When compiling arm926ej-s programs, it appears that the resulting ELF headers mark the compilations as VFP as well as software FP. When linking against a generic lowest-common-denominator libc or libgcc, the linker complains the the library modules are built as FPA (also software FP), and the VFP/FPA mismatch produces the error: libc.a(XXX.o) uses FPA instructions, whereas output.elf does not That comes from elf32_arm_merge_private_bfd_data in elf32-arm.c. The common workaround seems to be to add -mfpu=fpa to the compilation flags, and -mfpu=softfpa to the assembler. But it seems to me that two software FP modules should not be declared incompatible because of a mismatch in the kind of floating fp instructions that they _don't_ have.

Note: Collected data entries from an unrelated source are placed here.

(** ** The start of the task *)

Lemma early_task_ok : task_ok early_task.
Proof.
  assert (header_ok sizeof_HKTlm clear_header ∧ header_ok sizeof_AllSubsTlm clear_header) as [Hc1 Hc2].
  { split; (split; [by apply Forall_replicate|split; [done|vm_compute; done]]). }
  split; [done|apply tlm_header_ok; set_solver|done|done|done].
Qed.

Lemma preserves_init_packets e : preserves (task (init_packets e)).
Proof.
  apply preserves_task. intros t []. split; [apply tlm_header_ok; set_solver|done|apply tlm_header_ok; set_solver|done|done].
Qed.

Lemma preserves_subscribe c mids : caller_ok c → Forall is_u32 mids → preserves (subscribe_all c mids).
Proof.
  intros Hc. induction 1 as [|mid mids Hm _ IH]; cbn [subscribe_all]; [apply preserves_ret|]. apply preserves_bind; [apply preserves_gets|]. intros pipe.
  apply preserves_bind; [|intros st; destruct (negb _); [apply preserves_ret|done]]. apply preserves_bus. intros g Hg. by apply subscribe_ok.
Qed.

(** The block that is taken and put back leaves the pool as it was. *)
Lemma preserves_block (k : Z → M S Z) n : 0 < n → (∀ st, preserves (k st)) →
  preserves ('(Status, TmpPtr) ← bus (pool (CFE_ES_GetPoolBuf n)); if Status <? 0 then mret Status else Status ← bus (pool (CFE_ES_PutPoolBuf TmpPtr)); k Status).
Proof.
  intros Hn Hk s [(Hl & tb & Hi) Ht]. wp_step. apply wp_bus, wp_pool. destruct (CFE_ES_GetPoolBuf n (Pool (Bus s))) as [[st a] p] eqn:E. cbn [fst snd].
  destruct (Z.ltb_spec st 0) as [Hlt|Hge].
  - wp_step. split; [|done]. split; [done|]. exists tb. apply inv_pool; [done|]. by eapply get_fail.
  - destruct (get_ok n (Pool (Bus s)) st a p Hn E Hge) as (_ & _ & Hfr & Hlv). wp_step. apply wp_bus, wp_pool. cbn [Pool Bus].
    destruct (put_ok a st p) as (p' & E' & Hlv'); [rewrite Hlv; apply lookup_insert_eq|].
    change (Pool (Bus (s <| Bus := (Bus s) <| Pool := p |> |>))) with p. rewrite E'. cbn [fst snd]. apply Hk. split; [|done]. split; [done|]. exists tb.
    apply (inv_pool tb [] None NULL (Bus s) p'); [done|]. by rewrite Hlv', Hlv, delete_insert_id.
Qed.

Lemma preserves_AppInit c e : caller_ok c → preserves (CFE_SB_AppInit c e).
Proof.
  intros Hc. unfold CFE_SB_AppInit.
  repeat first [apply preserves_ret | match goal with |- preserves (if ?b then _ else _) => destruct b end].
  apply preserves_bind; [apply preserves_task; intros t []; by split|]. intros [].
  repeat first [apply preserves_ret | match goal with |- preserves (if ?b then _ else _) => destruct b end].
  apply preserves_bind; [apply preserves_hk|]. intros []. apply preserves_bind; [apply preserves_init_packets|]. intros []. apply preserves_bind; [apply preserves_gets|]. intros pipe.
  apply preserves_bind; [apply preserves_bus; intros g Hg; by apply create_pipe_ok|]. intros [st p]. apply preserves_bind; [apply preserves_task; intros t []; by split|]. intros [].
  repeat first [apply preserves_ret | match goal with |- preserves (if ?b then _ else _) => destruct b end].
  apply preserves_bind; [apply preserves_subscribe; [done|]; repeat (apply Forall_cons; split; [by vm_compute|]); by apply Forall_nil|]. intros st'.
  destruct (negb _); [apply preserves_ret|]. apply preserves_block; [unfold sizeof_RestartCmd; lia|]. intros st2. destruct (st2 <? 0); [apply preserves_ret|].
  apply preserves_bind; [apply preserves_event|]. intros []. destruct (negb _); apply preserves_ret.
Qed.

(** ** Records of files *)

(** The iteration with a portion of one route. *)
Lemma wp_foreach_one (cb : Z → M S unit) i Q s : 0 <= i < 2 ^ 15 → 0 <= route_top s <= 256 →
  (if i <? route_top s then wp (cb (i + 1)) (λ _ s', Q (Some (mkThrottle i 1 (if i + 1 <? route_top s then i + 1 else 0))) s') s
   else Q (Some (mkThrottle i 1 0)) s) →
  wp (CFE_SBR_ForEachRouteId route_top cb (Some (mkThrottle i 1 0))) Q s.
Proof.
  intros Hi Ht HQ. unfold CFE_SBR_ForEachRouteId. wp_step. wp_step. cbn [StartIndex MaxLoop].
  rewrite (u16_small i) by (unfold is_u16; lia). rewrite u32_small by (unfold is_u32; lia).
  destruct (Z.ltb_spec (i + 1) (route_top s)) as [H1'|H1'].
  - rewrite u16_small by (unfold is_u16; lia). replace (i <? route_top s) with true in HQ by lia. replace (i + 1 - i) with 1 by lia.
    change (Z.to_nat 1) with 1%nat. cbn [foreach_loop]. unfold CFE_SBR_ValueToRouteId. rewrite u16_small by (unfold is_u16; lia).
    wp_step. wp_step. rewrite Z.add_comm. eapply wp_mono; [exact HQ|]. intros [] s' HQ'. wp_step. by wp_step.
  - destruct (Z.ltb_spec i (route_top s)) as [H2'|H2'].
    + replace (Z.to_nat (route_top s - i)) with 1%nat by lia. cbn [foreach_loop]. unfold CFE_SBR_ValueToRouteId. rewrite u16_small by (unfold is_u16; lia).
      wp_step. wp_step. rewrite Z.add_comm. eapply wp_mono; [exact HQ|]. intros [] s' HQ'. wp_step. by wp_step.
    + replace (Z.to_nat (route_top s - i)) with 0%nat by lia. cbn [foreach_loop]. wp_step. wp_step. by wp_step.
Qed.

(** The entry of a destination, with the owner of its pipe. *)
Definition dest_entry (tbl : ptable) (y : CFE_SB_DestinationD_t) : CFE_SB_RoutingFileEntry_t * Z :=
  (mkRouting 0 (dd_PipeId y) (dd_Active y) (dd_DestCnt y) [] "", match find_pipe tbl (dd_PipeId y) with Some (_, p) => pd_AppId p | None => 0 end).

Quite the contrary. FPA versus VFP controls two different things: which instructions would be used for hardware FP, and what format is used for double precision floats. A little endian FPA target puts the two words in the opposite order of a little endian VFP target. So it's likely that your libraries actually do mismatch and one of the compilers in use is configured incorrectly.
OK, now I understand. According to a comment in the the arm gcc's source, /* For V5 or later processors we default to using VFP; but the user should really set the FPU type explicitly. */ So the fact that users have to add those flags is as-designed. I'll mark this as, I guess, INVALID unless that's the wrong procedure, in which case someone who knows better can change it. Thanks.